10 ml of distilled water was added, the organic layer was washed, dehydrated by adding 25 g of anhydrous sodium sulfate, and the PCP in the remaining organic layer was measured by gas chromatography (Varian), Model 3300.

Gas chromatography analysis conditions are as follows.

A column having an internal diameter of 0.32 mm and a length of 32 m (Scapelco, Capillary DB-1) was maintained at 80 ° C. for 3 minutes, increased by 8 ° C. per minute, and maintained at 200 ° C. for 20 minutes.
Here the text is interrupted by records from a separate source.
(* ===== verification/Idr.v ===== *)
(** * The kernel's identifier maps (lib/idr.c)

    [struct idr] maps identifiers to pointers.  Its implementation is not part of
    the repository: the operations that the sources call are a type class, their
    documented behaviour a second one, and a finite map is a sample that satisfies
    it.  A pointer is the number of an object in the heap of its owner. *)

From S2P Require Import Prelude.

Class idr_ops := {
  idr : Type;
  idr_init : idr;
  idr_find : idr -> Z -> option Z;
  (** [idr_alloc(idr, ptr, start, 0, ...)], with whether memory is available: the
      identifier or a negative error. *)
  idr_alloc : bool -> Z -> Z -> idr -> Z * idr;
  idr_remove : Z -> idr -> idr;
  (** The entries in the order in which [idr_for_each] visits them. *)
  idr_entries : idr -> list (Z * Z);
}.

Class idr_laws `{idr_ops} : Prop := {
  find_init k : idr_find idr_init k = None;
  alloc_fails mem p start m r m' : idr_alloc mem p start m = (r, m') -> r < 0 -> m' = m;
  alloc_fresh mem p start m r m' : idr_alloc mem p start m = (r, m') -> 0 <= r ->
    start <= r < 2 ^ 31 /\ idr_find m r = None;
  alloc_find mem p start m r m' k : idr_alloc mem p start m = (r, m') -> 0 <= r ->
    idr_find m' k = if k =? r then Some p else idr_find m k;
  find_remove j m k : idr_find (idr_remove j m) k = if k =? j then None else idr_find m k;
  entries_find m k p : (k, p) ∈ idr_entries m <-> idr_find m k = Some p;
  entries_nodup m : NoDup (idr_entries m).*1;
}.

Section entries.
Context `{idr_laws}.

Lemma entries_nodup_pairs m : NoDup (idr_entries m).
Proof. apply (NoDup_fmap_1 fst), entries_nodup. Qed.

Lemma entries_alloc mem p start m r m' : idr_alloc mem p start m = (r, m') -> 0 <= r ->
  idr_entries m' ≡ₚ (r, p) :: idr_entries m.
Proof.
  intros Ha Hr. destruct (alloc_fresh _ _ _ _ _ _ Ha Hr) as [_ Hf]. apply list.NoDup_Permutation.
  - apply entries_nodup_pairs.
  - apply NoDup_cons. split; [|apply entries_nodup_pairs]. rewrite entries_find. congruence.
  - intros [k q]. rewrite elem_of_cons, !entries_find, (alloc_find _ _ _ _ _ _ k Ha Hr).
    destruct (Z.eqb_spec k r) as [->|Hk]; naive_solver congruence.
Qed.

Lemma entries_remove k m p : idr_find m k = Some p -> idr_entries m ≡ₚ (k, p) :: idr_entries (idr_remove k m).
Proof.
  intros Hk. apply list.NoDup_Permutation.
  - apply entries_nodup_pairs.
  - apply NoDup_cons. split; [|apply entries_nodup_pairs]. rewrite entries_find, find_remove, Z.eqb_refl. done.
  - intros [j q]. rewrite elem_of_cons, !entries_find, find_remove.
    destruct (Z.eqb_spec j k) as [->|Hj]; naive_solver congruence.
Qed.

Lemma entries_init : idr_entries idr_init = [].
Proof.
  destruct (idr_entries idr_init) as [|[k p] l] eqn:E; [done|]. exfalso.
  assert ((k, p) ∈ idr_entries idr_init) as Hin by (rewrite E; apply elem_of_cons; by left).
  apply entries_find in Hin. by rewrite find_init in Hin.
Qed.

End entries.

(** ** A sample *)
Module SampleIdr.

Definition next_id (start : Z) (m : gmap Z Z) : Z := foldr (fun e k => Z.max (e.1 + 1) k) start (map_to_list m).

#[export] Instance ops : idr_ops := {|
  idr := gmap Z Z;
  idr_init := ∅;
  idr_find m k := m !! k;
  idr_alloc mem p start m :=
    let k := next_id start m in
    if mem && (0 <=? start) && (k <? 2 ^ 31) then (k, <[k := p]> m) else (- ENOSPC, m);
  idr_remove k m := delete k m;
  idr_entries m := map_to_list m |}.

Lemma next_id_ge start m : start <= next_id start m.
Proof. unfold next_id. induction (map_to_list m) as [|e l IH]; cbn; lia. Qed.

Lemma next_id_above start m k p : m !! k = Some p -> k < next_id start m.
Proof.
  intros Hk%elem_of_map_to_list. unfold next_id. induction (map_to_list m) as [|e l IH]; [by apply not_elem_of_nil in Hk|].
  apply elem_of_cons in Hk as [<-|He]; cbn; [lia|]. specialize (IH He). lia.
Qed.

#[export] Instance laws : idr_laws.
Proof.
  split; cbn -[andb next_id Z.leb Z.ltb Z.pow].
  - intros k. apply lookup_empty.
  - intros mem p start m r m' Ha Hr. case_if; injection Ha as <- <-; [|done]. b2p. pose proof (next_id_ge start m). lia.
  - intros mem p start m r m' Ha Hr. pose proof (next_id_ge start m).
    case_if; injection Ha as <- <-; [|unfold ENOSPC in Hr; lia]. b2p. split; [lia|].
    destruct (m !! next_id start m) as [q|] eqn:E; [|done]. pose proof (next_id_above start m _ _ E). lia.
  - intros mem p start m r m' k Ha Hr. destruct (mem && _ && _); injection Ha as <- <-; [|unfold ENOSPC in Hr; lia].
    destruct (Z.eqb_spec k (next_id start m)) as [->|Hk]; [apply lookup_insert_eq|by apply lookup_insert_ne].
  - intros j m k. destruct (Z.eqb_spec k j) as [->|Hk]; [apply lookup_delete_eq|by apply lookup_delete_ne].
  - intros m k p. apply elem_of_map_to_list.
  - intros m. apply NoDup_fst_map_to_list.
Qed.

End SampleIdr.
Injection temperature was 200 degreeC and detection temperature was 250 degreeC, and it detected by FID. The injection gas was flowed at a pressure of 70 psi.

From the above results, it can be seen that Pseudomonas putida Bu34 (KCTC 8719P) of the present invention can remove PCP 96% after 14 days.

As described above, the present invention was identified by separating Pseudomonas putida Bu34 (KCTC 8719P) having excellent PCP resolution, and separated Pseudomonas putida Bu34 (KCTC 8719P) into soil contaminated with PCP. When administered, it can be seen that the ability to decompose the remaining PCP well.

Therefore, Pseudomonas putida Bu34 (KCTC 8719P) of the present invention can be usefully used to effectively remove chlorinated phenol compound contamination including PCP.

Claims (3)

Pseudomonas putida Bu34 (KCTC 8719P) Pseudomonas putida Bu34 (KCTC 8719P) is used to treat soil contaminated with chlorinated phenolic compounds. The method of claim 2 wherein the chlorinated phenolic compound is pentachlorophenol.